Faculdades Integradas de Taquara (FACCAT)

Endereço para correspondência

 

 


RESUMO

O objetivo deste trabalho foi identificar fatores relacionados ao estresse ocupacional em monitores de comunidades terapêuticas (CT) e as estratégias de enfrentamento utilizadas por eles. Trata-s de um estudo de método misto. Os participantes foram avaliados com o Maslach Burnout Inventory, com o inventário Brief Cope e uma entrevista semiestruturada sobre fatores de estresse no trabalho e estratégias de enfrentamento. A amostra foi constituída de 15 monitores, em remissão completa de uso de droga. Foi realizada uma análise de conteúdo indutiva das entrevistas e correlações entre os inventários. Constatou-se que os monitores são afetados pela carga horária excessiva, exaustão profissional, autoculpa e relacionamento com o tratamento dos residentes. Os mesmos utilizam as estratégias de espiritualidade, conversa com terceiros e isolamento para se adaptar ao estresse. Conclui-se que existem fatores relacionados ao estresse ocupacional nestes profissionais, sendo necessário que recebam apoio para que utilizem estratégias adaptativas no enfrentamento do estresse.

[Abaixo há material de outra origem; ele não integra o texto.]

(** * drivers/md/dm-sysfs.c: the sysfs attributes of a mapped device

    A shallow embedding of the attribute dispatchers [dm_attr_show] and
    [dm_attr_store], of the seven attribute callbacks and of the attribute
    table, followed by the properties of the latency histograms and of the
    reference discipline of the dispatchers. *)

From Stdlib Require Import ZArith Ascii String.
From stdpp Require Import base tactics option numbers list gmap strings pretty.

Local Open Scope Z_scope.

(** ** C integers *)

Module CInt.

Definition INT_MIN : Z := - 2 ^ 31.
Definition INT_MAX : Z := 2 ^ 31 - 1.
Definition SSIZE_MAX : Z := 2 ^ 63 - 1.

(** The value of an [int] expression: the mathematical result reduced
    modulo 2^32 into [INT_MIN, INT_MAX] (the kernel is built with wrapping
    signed arithmetic). *)
Definition to_int (z : Z) : Z := (z + 2 ^ 31) mod 2 ^ 32 - 2 ^ 31.

(** Conversion to [ssize_t], a 64-bit signed [long]. *)
Definition to_ssize_t (z : Z) : Z := (z + 2 ^ 63) mod 2 ^ 64 - 2 ^ 63.

Definition in_int (z : Z) : Prop := INT_MIN <= z <= INT_MAX.

End CInt.
Import CInt.

(** Error numbers of <asm-generic/errno-base.h>. *)
Definition ENOENT : Z := 2.
Definition EIO : Z := 5.
Definition ENXIO : Z := 6.
Definition EINVAL : Z := 22.

(** File modes of <linux/stat.h>. *)
Definition S_IRUGO : Z := 292.
Definition S_IWUSR : Z := 128.

(** ** C strings in a character buffer

    A buffer is the list of the bytes that start at a [char *].  Its capacity
    is not part of the model: a write past the last modelled byte extends the
    list, and bytes never written read as NUL. *)

Definition NUL : ascii := "000"%char.
Definition LF : ascii := "010"%char.

Fixpoint strlen (buf : list ascii) : nat :=
  match buf with
  | [] => 0%nat
  | c :: buf' => if decide (c = NUL) then 0%nat else S (strlen buf')
  end.

(** Writing the bytes [bs] at offset [off] of [buf]. *)
Definition store_bytes (buf : list ascii) (off : nat) (bs : list ascii)
  : list ascii :=
  resize off NUL buf ++ bs ++ drop (off + length bs) buf.

Definition strcpy (buf s : list ascii) : list ascii :=
  store_bytes buf 0 (s ++ [NUL]).

Definition strcat (buf s : list ascii) : list ascii :=
  store_bytes buf (strlen buf) (s ++ [NUL]).

(** A format string is a sequence of literal pieces and [%d] conversions;
    [%d] prints its [int] argument in decimal, with a leading minus sign when
    it is negative. *)
Inductive conv :=
  | Lit (s : string)
  | Conv_d.

Fixpoint vformat (fmt : list conv) (args : list Z) : list ascii :=
  match fmt with
  | [] => []
  | Lit s :: fmt' => list_ascii_of_string s ++ vformat fmt' args
  | Conv_d :: fmt' =>
      match args with
      | a :: args' => list_ascii_of_string (pretty a) ++ vformat fmt' args'
      | [] => vformat fmt' []
      end
  end.

(** [sprintf(buf + ptr, fmt, args...)]: the text and its terminating NUL are
    written at offset [ptr]; the result is the number of characters written,
    the NUL not counted, as an [int]. *)
Definition sprintf (buf : list ascii) (ptr : Z) (fmt : list conv)
    (args : list Z) : Z * list ascii :=
  let s := vformat fmt args in
  (to_int (Z.of_nat (length s)),
   store_bytes buf (Z.to_nat ptr) (s ++ [NUL])).

Definition nl : string := String LF EmptyString.

(** ** The mapped device *)

(** [atomic_t]: a 32-bit cell, kept as its unsigned content in [0, 2^32).
    [atomic_read] yields it as an [int]. *)
Abbreviation atomic_t := Z (only parsing).

Definition atomic_read (v : atomic_t) : Z := to_int v.
Definition atomic_set (i : Z) : atomic_t := i mod 2 ^ 32.
Definition atomic_add (i : Z) (v : atomic_t) : atomic_t := (v + i) mod 2 ^ 32.

(** The histogram geometry, six constants that dm.h defines and
    dm-sysfs.c only uses: the number of buckets and the bucket width of each
    scale. *)
Class dm_latency_config := {
  DM_LATENCY_STATS_US_NR : Z;
  DM_LATENCY_STATS_US_GRAINSIZE : Z;
  DM_LATENCY_STATS_MS_NR : Z;
  DM_LATENCY_STATS_MS_GRAINSIZE : Z;
  DM_LATENCY_STATS_S_NR : Z;
  DM_LATENCY_STATS_S_GRAINSIZE : Z;
}.

(** The fields of [struct mapped_device] that dm-sysfs.c reaches, directly
    or through the accessors of dm.c and dm-ioctl.c. *)
Record mapped_device := MappedDevice {
  holders : Z;
  md_name : option (list ascii);
  md_uuid : option (list ascii);
  md_suspended : bool;
  latency_stats_us : list atomic_t;
  latency_stats_ms : list atomic_t;
  latency_stats_s : list atomic_t;
}.

Definition with_holders (h : Z) (md : mapped_device) : mapped_device :=
  MappedDevice h (md_name md) (md_uuid md) (md_suspended md)
    (latency_stats_us md) (latency_stats_ms md) (latency_stats_s md).
(** X13: variant A called without a crop does to the store what variant B
    does at order 1 with reflection: whenever the first succeeds, so does
    the second, with the same array returned and the same buffers. *)
Theorem variant_A_without_crop_is_variant_B data path preview cl ct coeffs w out wA :
  distortion_correction_proj py_float cp_sqrt map_coordinates data path preview
    cl ct coeffs 0 w = (Ok out, wA) ->
  exists wB,
    distortion_correction_proj_discorpy py_float cp_sqrt map_coordinates data path
      preview 1 "reflect" w = (Ok out, wB)
    /\ heap wB = heap wA.
Proof.
  intros H. pose proof H as H0.
  apply variant_A_Ok_inv in H0
    as (p & xc & yc & lf & shift & step & sx & sy & xo & yo & count & height & width
        & xd & yd & diff & t2 & -> & Hload & Hshift & Hstep & Hsx & Hsy & Hmax & Hxo & Hyo
        & Hc & Hh & Hw & Hfield & Hs & Hd & Htail).
  destruct (spread_needs_two_rows cp_sqrt _ _ _ _ _ _ _ _ _ _ Hfield Hs Hd) as [Hh2 Hw1].
  destruct (_load_metadata_txt py_float (Some p) w) as [r w1] eqn:Hl.
  cbn [fst] in Hload. subst r.
  erewrite (variant_B_run py_float cp_sqrt map_coordinates) by eassumption.
  rewrite Hfield. cbn [fst snd].
  apply load_host_only in Hl as (Hfs & Hheap & _).
  unfold bind in Htail |- *.
  rewrite (for_range_ext _ (unwarp_B map_coordinates (promoted data) height width yd xd
                              1 "reflect")) in Htail
    by (intros; apply unwarp_A_no_crop; lia).
  pose proof (for_range_same_store map_coordinates (promoted data) height width yd xd
                1 "reflect" (Z.to_nat count) 0%nat (fs w) (heap w) t2
                (trace w1 ++ geometry_events height width)) as S.
  cbv zeta in S. rewrite Hfs, Hheap.
  destruct (for_range _ 0 (Z.to_nat count) (World (fs w) (heap w) t2)) as [ra wa].
  destruct (for_range _ 0 (Z.to_nat count) (World (fs w) (heap w) _)) as [rb wb].
  cbn [fst snd] in S. destruct S as (<- & _ & Hhp).
  destruct ra as [[]|e]; [|discriminate].
  unfold ret in Htail |- *. injection Htail as <- <-.
  exists wb. split; [reflexivity | now symmetry].
Qed.

End Theorems.

Import Examples.

Lemma variant_B_resamples_witness :
  exists out w' outbuf,
    distortion_correction_proj_discorpy Decimal.decimal_float sqrt_floor bilinear vol122
      (Some "collapse.txt") preview_full 1 "reflect" world0 = (Ok out, w')
    /\ heap w' !! base vol122 = Some outbuf
    /\ length outbuf = 4%nat.
Proof.
  destruct (distortion_correction_proj_discorpy Decimal.decimal_float sqrt_floor bilinear
              vol122 (Some "collapse.txt") preview_full 1 "reflect" world0)
    as [[out|e] w'] eqn:E; [|vm_compute in E; discriminate E].
  pose proof (variant_B_resamples_every_slice Decimal.decimal_float sqrt_floor bilinear
                vol122 (Some "collapse.txt") preview_full 1 "reflect" world0 out w'
                0%Q 0%Q [0%Q] [0; 0] 0 0 1 2 2 (map q [10; 20; 30; 40])
                eq_refl ltac:(lia) ltac:(lia) eq_refl eq_refl eq_refl eq_refl eq_refl
                eq_refl E) as T.
  destruct (distortion_field _ _ _ _ _ _) as [xd yd].
  destruct T as (outbuf & Hb & Hl & _).
  exists out, w', outbuf. split; [reflexivity|]. split; [exact Hb | exact Hl].
Defined.

Lemma variant_A_without_crop_witness :
  exists out wA wB,
    distortion_correction_proj Decimal.decimal_float sqrt_floor bilinear vol133
      (Some "half.txt") preview_full None None None 0 world0 = (Ok out, wA)
    /\ distortion_correction_proj_discorpy Decimal.decimal_float sqrt_floor bilinear
         vol133 (Some "half.txt") preview_full 1 "reflect" world0 = (Ok out, wB)
    /\ heap wB = heap wA.
Proof.
  destruct (distortion_correction_proj Decimal.decimal_float sqrt_floor bilinear vol133
              (Some "half.txt") preview_full None None None 0 world0)
    as [[out|e] wA] eqn:E; [|vm_compute in E; discriminate E].
  destruct (variant_A_without_crop_is_variant_B Decimal.decimal_float sqrt_floor bilinear
              vol133 (Some "half.txt") preview_full None None None world0 out wA E)
    as (wB & HB & Hheap).
  exists out, wA, wB. split; [reflexivity|]. split; [exact HB | exact Hheap].
Defined.

End CorrectorLoops.

(** ** More on the median filter *)

Module MedianMore.
Import Py World WorldFacts Corr.

(** X14: a successful call tells that the input passed the three checks, hands
    back an array of the input's shape and element type, and has added
    to the trace one compilation of the routine named after the element
    type and the kernel size, one allocation of as many elements as the
    volume has, and one launch on blocks of 128 threads, the fewest per
    row that reach every column, with one row of blocks per row and one
    plane per slice of the volume. *)
Theorem median_filter3d_success_launch data kernel_size dif w out w' :
  Forall (fun d => 0 <= d) (shape data) ->
  median_filter3d data kernel_size dif w = (Ok out, w') ->
  exists dz dy dx,
    shape data = [dz; dy; dx] /\ 0 < dz /\ 0 < dy /\ 0 < dx
    /\ Np.dtype_name (dtype data) ∈ ["float32"; "uint16"]
    /\ default 3 kernel_size ∈ [3; 5; 7; 9; 11; 13]
    /\ shape out = shape data /\ dtype out = dtype data
    /\ let name :=
         "median_general_kernel<"
         +:+ (if bool_decide (Np.dtype_name (dtype data) = "float32")
              then "float" else "unsigned short")
         +:+ ", " +:+ pretty (default 3 kernel_size) +:+ ">" in
       let grid_x := (dx + 128 - 1) / 128 in
       trace w'
       = trace w ++ [KernelCompile ("median_kernel" +:+ ":" +:+ name);
                     DeviceAlloc "out" (dz * dy * dx);
                     KernelLaunch name (grid_x, dy, dz) (128, 1, 1)]
       /\ (grid_x - 1) * 128 < dx <= grid_x * 128.
Proof.
  intros Hnn. unfold median_filter3d.
  destruct (bool_decide (Np.dtype_name (dtype data) ∈ ["float32"; "uint16"])) eqn:Hd;
    [|discriminate].
  apply bool_decide_eq_true_1 in Hd. cbn [negb].
  unfold bind at 1.
  destruct (decide (ndim data = 3%nat)); [|discriminate].
  destruct (bool_decide (0 ∈ shape data)) eqn:H0; [discriminate|].
  apply bool_decide_eq_false_1 in H0.
  unfold ret at 1.
  destruct (bool_decide (default 3 kernel_size ∈ [3; 5; 7; 9; 11; 13])) eqn:Hk;
    [|discriminate].
  apply bool_decide_eq_true_1 in Hk. cbn [negb].
  destruct (shape data) as [|dz [|dy [|dx [|? ?]]]] eqn:Hs; try discriminate.
  unfold bind, load_cuda_module, emit, ret, cp_empty, launch, read_buffer,
    write_buffer, bind.
  cbn [heap fs trace base]. unfold emit. cbn [heap fs trace base kname].
  intros [= <- <-]. cbn [shape dtype trace].
  assert (Hpos : 0 < dz /\ 0 < dy /\ 0 < dx).
  { apply Forall_cons in Hnn as [? Hnn]. apply Forall_cons in Hnn as [? Hnn].
    apply Forall_cons in Hnn as [? _].
    repeat split.
    - destruct (Z.eq_dec dz 0) as [->|]; [|lia]. exfalso. apply H0, list_elem_of_here.
    - destruct (Z.eq_dec dy 0) as [->|]; [|lia]. exfalso.
      apply H0, list_elem_of_further, list_elem_of_here.
    - destruct (Z.eq_dec dx 0) as [->|]; [|lia]. exfalso.
      apply H0, list_elem_of_further, list_elem_of_further, list_elem_of_here. }
  destruct Hpos as (Hz & Hy & Hx).
  exists dz, dy, dx. repeat (split; [first [reflexivity | assumption]|]).
  cbv zeta. split.
  - rewrite <- !app_assoc. cbn [app]. do 3 f_equal.
    unfold product. cbn [fold_right]. rewrite Z2Nat.id by nia. f_equal. ring.
  - pose proof (Z.div_mod (dx + 128 - 1) 128 ltac:(lia)).
    pose proof (Z.mod_pos_bound (dx + 128 - 1) 128 ltac:(lia)). lia.
Qed.

Lemma median_filter3d_success_witness :
  exists out w',
    median_filter3d Examples.vol133 (Some 5) None Examples.world0 = (Ok out, w')
    /\ shape out = [1; 3; 3]
    /\ trace w'
       = [KernelCompile "median_kernel:median_general_kernel<float, 5>";
          DeviceAlloc "out" 9;
          KernelLaunch "median_general_kernel<float, 5>" (1, 3, 1) (128, 1, 1)].
Proof.
  destruct (median_filter3d Examples.vol133 (Some 5) None Examples.world0)
    as [[out|e] w'] eqn:E; [|vm_compute in E; discriminate E].
  destruct (median_filter3d_success_launch Examples.vol133 (Some 5) None Examples.world0
              out w' ltac:(repeat constructor; lia) E)
    as (dz & dy & dx & Hs & _ & _ & _ & _ & _ & Hso & _ & Ht & _).
  injection Hs as <- <- <-.
  exists out, w'. split; [reflexivity|]. split; [exact Hso | exact Ht].
Defined.

End MedianMore.

(** ** What the correctors do not look at *)

Module CorrectorInputs.
Import Py World WorldFacts Alignment AlignmentParts LoaderFacts RunFacts.

Section Correctors.

Variable py_float : string -> option Q.
Variable cp_sqrt : Q -> Q.
Variable map_coordinates :
  list Q -> list Z -> list Q -> list Q -> Z -> string -> result (list Q).

(** X16: variant A never looks at [center_from_left], [center_from_top] and
    [polynomial_coeffs]: whatever is passed for them, the outcome is the
    same. *)
Theorem variant_A_ignores_centre_parameters data path preview cl ct coeffs cl' ct'
    coeffs' crop w :
  distortion_correction_proj py_float cp_sqrt map_coordinates data path preview
    cl ct coeffs crop w
  = distortion_correction_proj py_float cp_sqrt map_coordinates data path preview
      cl' ct' coeffs' crop w.
Proof.
  destruct path as [p|]; [reflexivity|].
  now rewrite !AlignmentFacts.metadata_none_raises.
Qed.

(** X17: of the preview only the [starts] and [steps] entries count. *)
Theorem correctors_read_only_starts_and_steps data path preview preview' cl ct coeffs
    crop order mode w :
  preview !! "starts" = preview' !! "starts" ->
  preview !! "steps" = preview' !! "steps" ->
  distortion_correction_proj py_float cp_sqrt map_coordinates data path preview
    cl ct coeffs crop w
  = distortion_correction_proj py_float cp_sqrt map_coordinates data path preview'
      cl ct coeffs crop w
  /\ distortion_correction_proj_discorpy py_float cp_sqrt map_coordinates data path
       preview order mode w
     = distortion_correction_proj_discorpy py_float cp_sqrt map_coordinates data path
         preview' order mode w.
Proof.
  intros H1 H2.
  unfold distortion_correction_proj, distortion_correction_proj_discorpy, dict_getitem.
  rewrite H1, H2. split; reflexivity.
Qed.

End Correctors.

Import Examples.

Lemma correctors_read_only_starts_and_steps_witness :
  distortion_correction_proj Decimal.decimal_float sqrt_floor bilinear vol133
    (Some "half.txt") preview_full None None None 0 world0
  = distortion_correction_proj Decimal.decimal_float sqrt_floor bilinear vol133
      (Some "half.txt") {[ "starts" := [0; 0]; "steps" := [1; 1] ]} None None None 0
      world0.
Proof.
  apply (correctors_read_only_starts_and_steps Decimal.decimal_float sqrt_floor bilinear
           vol133 (Some "half.txt") preview_full
           {[ "starts" := [0; 0]; "steps" := [1; 1] ]} None None None 0 1 "reflect"
           world0); reflexivity.
Defined.

End CorrectorInputs.

(** ** The estimator and the element size *)

Module EstimatorItemsize.
Import Np Estimator EstimatorFacts.

(** X18: with the overhead of the larger element type covered, a smaller
    element type never gets the lower estimate. *)
Theorem max_slices_smaller_itemsize h w dt1 dt2 avail :
  0 <= h -> 0 <= w -> 0 < itemsize dt1 <= itemsize dt2 ->
  in_int64 (fixed_overhead h w (itemsize dt2)) ->
  in_int64 avail ->
  fixed_overhead h w (itemsize dt2) <= avail ->
  fst (fst (_calc_max_slices_distortion_correction_proj (h, w) dt2 avail))
  <= fst (fst (_calc_max_slices_distortion_correction_proj (h, w) dt1 avail)).
Proof.
  intros Hh Hw Hi Ho Ha Hge.
  assert (Hhw : 0 <= h * w) by nia.
  assert (Ho12 : fixed_overhead h w (itemsize dt1) <= fixed_overhead h w (itemsize dt2))
    by (unfold fixed_overhead; nia).
  assert (Ho1 : 0 <= fixed_overhead h w (itemsize dt1)) by (unfold fixed_overhead; nia).
  unfold in_int64 in *.
  rewrite !max_slices_in_range by (unfold in_int64; lia). cbn [fst].
  destruct (Z.eq_dec (h * w) 0) as [E|N].
  - rewrite E. cbn. rewrite !Z.div_0_r. lia.
  - assert (0 < h * w * itemsize dt1) by nia.
    etransitivity.
    + apply Z.div_le_compat_l with (q := h * w * itemsize dt1); [lia | nia].
    + apply Z.div_le_mono; lia.
Qed.

Lemma max_slices_smaller_itemsize_witness :
  fst (fst (_calc_max_slices_distortion_correction_proj (111, 121) float32 100000000))
  <= fst (fst (_calc_max_slices_distortion_correction_proj (111, 121) uint16 100000000)).
Proof.
  apply (max_slices_smaller_itemsize 111 121 uint16 float32 100000000);
    try lia; try (cbn; lia); vm_compute; try split; (discriminate || reflexivity).
Defined.

End EstimatorItemsize.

Palavras-chave: Transtorno por uso de substância; Estresse ocupacional; Estratégias de enfrentamento.


ABSTRACT

The aim of this study was to identify the factors related to occupational stress on monitors of therapeutic communities (TC) and the coping strategies used by them. Participants were assessed with the Maslach Burnout Inventory, the Brief Cope inventory and with a semi-structured interview about stressors at work and coping strategies. The sample consisted of 15 monitors in complete remission of drug use. The inductive content analysis was used to interpret the interviews. Also, bivariate correlations were used to explore the relationship between the questionnaires. It was found that the monitors are affected by excessive workload, professional exhaustion, self-blame and relationship with the treatment of residents. They use the spirituality strategies, talk with others and isolation to adapt to stress. According to this study, there are factors related to occupational stress in these professionals, in which they must receive support for using adaptive coping strategies.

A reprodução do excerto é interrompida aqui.